The Japanese drugmaker will spin its international established medicines portfolio into a new joint venture with German company Grünenthal. The franchise includes 13 brands in the Europe, Middle East and Africa (EMEA) region, according to Kyowa Kirin.
For a 51% stake in the new firm, Grünenthal is paying Kyowa Kirin 70 million pounds sterling ($85 million). As part of the deal, Kyowa Kirin retains an option to bow out and leave the business in Grünenthal’s full custody in the first quarter of 2026. Grünenthal intends to purchase the remaining shares and take full control at that time, the two companies said.
In explaining its reason for the deal, Kyowa Kirin said it “strives to create and deliver novel medicines with life-changing value.” Besides, COVID-19 and increased geopolitical risks have created a “challenging business environment,” the company added (PDF).
“There is an urgent need to enhance efficiency and ensure a stable supply of high-quality pharmaceuticals amid rapidly rising costs, including infrastructure, and to optimize growth strategies,” Kyowa Kirin explained.
The 13 brands covered in the agreement span across six therapeutic areas, including pain management, a focus area which Grünenthal is known for. The products include Astral and PecFent for cancer pain, Moventig for opioid-induced constipation and Adcal-D3 for osteoporosis, according to the companies. Together, the portfolio generated about 200 million euros ($210 million) revenues last year.
The Japanese pharma company believes Grünenthal’s strengths in the EMEA region and pain meds make it a perfect partner for the 13 brands and that the collaboration should lead to sustainable business growth. Grünenthal also likes how the Kyowa Kirin portfolio fits with its own.
“As a leader in pain management, and with our proven track record in growing established brands, we believe we can help even more patients benefit from this unique group of medicines,” Grünenthal CEO Gabriel Baertschi said in a statement.
The deal follows a Bloomberg report in June that said Kyowa Kirin was weighing a sale of certain mature medicines from its international unit. But the reported asset value was pegged way higher at $1 billion.
Kyowa Kirin’s EMEA business has been growing lately. In the first nine months of 2022, its revenues climbed 20.6% year over year to reach 48 billion Japanese yen ($350 million).

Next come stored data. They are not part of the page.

(** The sample crate, as the crate [url]. *)
Lemma generator_writes_well_formed_targets_witness :
  returns (fuzz_target_generator_main (H := canonical_order) (H0 := no_summary)
    (fun _ low _ => low) (fun _ => EmptyString) (fun _ => false) sample_passes
    (fun s => s) (fun _ s => s) sample_read sample_shared_files
    (sample_options "url") sample_renderinfo sample_krate sample_fs) (fun r =>
    exists cache g fs1 fs', sample_graph "url" sample_fs = Ret (Some (cache, g, fs1)) /\
      r = Some fs' /\
      targets_written (H := canonical_order) (primitive_locations (cache_info cache)) g
        "/home/jjf/afl_fast_work/url_afl_work" fs').
Proof.
  assert (Hnum : (fun s : option (Cache * ApiGraph * Fs) => match s with
      | Some (_, g, _) => Some (length (api_functions g)) | None => None end) <$>
    sample_graph "url" sample_fs = Ret (Some 2)) by (vm_compute; reflexivity).
  pose proof (generator_writes_well_formed_targets (H := canonical_order) (H0 := no_summary)
    (fun _ low _ => low) (fun _ => EmptyString) (fun _ => false) sample_passes
    (fun s => s) (fun _ s => s) sample_read sample_shared_files
    (sample_options "url") sample_renderinfo sample_krate sample_root sample_fs
    (sample_cleaned "url" ltac:(done)) (sample_surroundings "url")) as Hr. cbv zeta in Hr.
  eapply returns_mono; [apply Hr; clear Hr|clear Hr].
  - intros cache g fs' Hg. rewrite Hg in Hnum. injection Hnum as Hnum. unfold few_functions.
    rewrite Hnum. apply Z.leb_le. vm_compute. reflexivity.
  - intros dir Hdir. vm_compute in Hdir. injection Hdir as <-. split; [split_and!|split].
    + apply sample_fs_wf.
    + apply no_file_above_check. vm_compute. reflexivity.
    + intros ldir Hl. vm_compute in Hl. injection Hl as <-. apply no_file_above_check.
      vm_compute. reflexivity.
    + split; apply (bool_decide_unpack _); vm_compute; exact I.
    + intros ldir Hl. vm_compute in Hl. injection Hl as <-.
      split; apply (bool_decide_unpack _); vm_compute; exact I.
  - intros r (s & Hs & Hres). rewrite Hs in Hnum.
    destruct s as [[[cache g] fs1]|]; [|discriminate Hnum]. destruct Hres as (fs' & -> & Hw).
    exists cache, g, fs1, fs'. split_and!; [exact Hs|reflexivity|exact Hw].
Defined.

But that performance was mainly thanks to what the company calls “global strategic products,” including Ultragenyx-partnered rare disease drug Crysvita, which in August received an expanded European approval in tumor-induced osteomalacia.
Kyowa Kirin joins a growing list of pharma companies that are slimming down to focus on a group of innovative medicines. Fellow Japanese compatriot Takeda recently came off a $10 billion-plus sell-off spree following its $59 billion Shire acquisition. Another Japanese drugmaker, Daiichi Sankyo, has also been divesting legacy products to focus on its rising oncology portfolio led by AstraZeneca-partnered Enhertu. Big Pharma companies such as Johnson & Johnson, AstraZeneca, Pfizer, Novartis and GSK have also made asset castoffs lately.
Large pharma’s retreat has benefited smaller companies like Grünenthal, which are looking to expand their businesses. Grünenthal earlier this month closed a 495 million euro deal to acquire testosterone therapy Nebido from Bayer.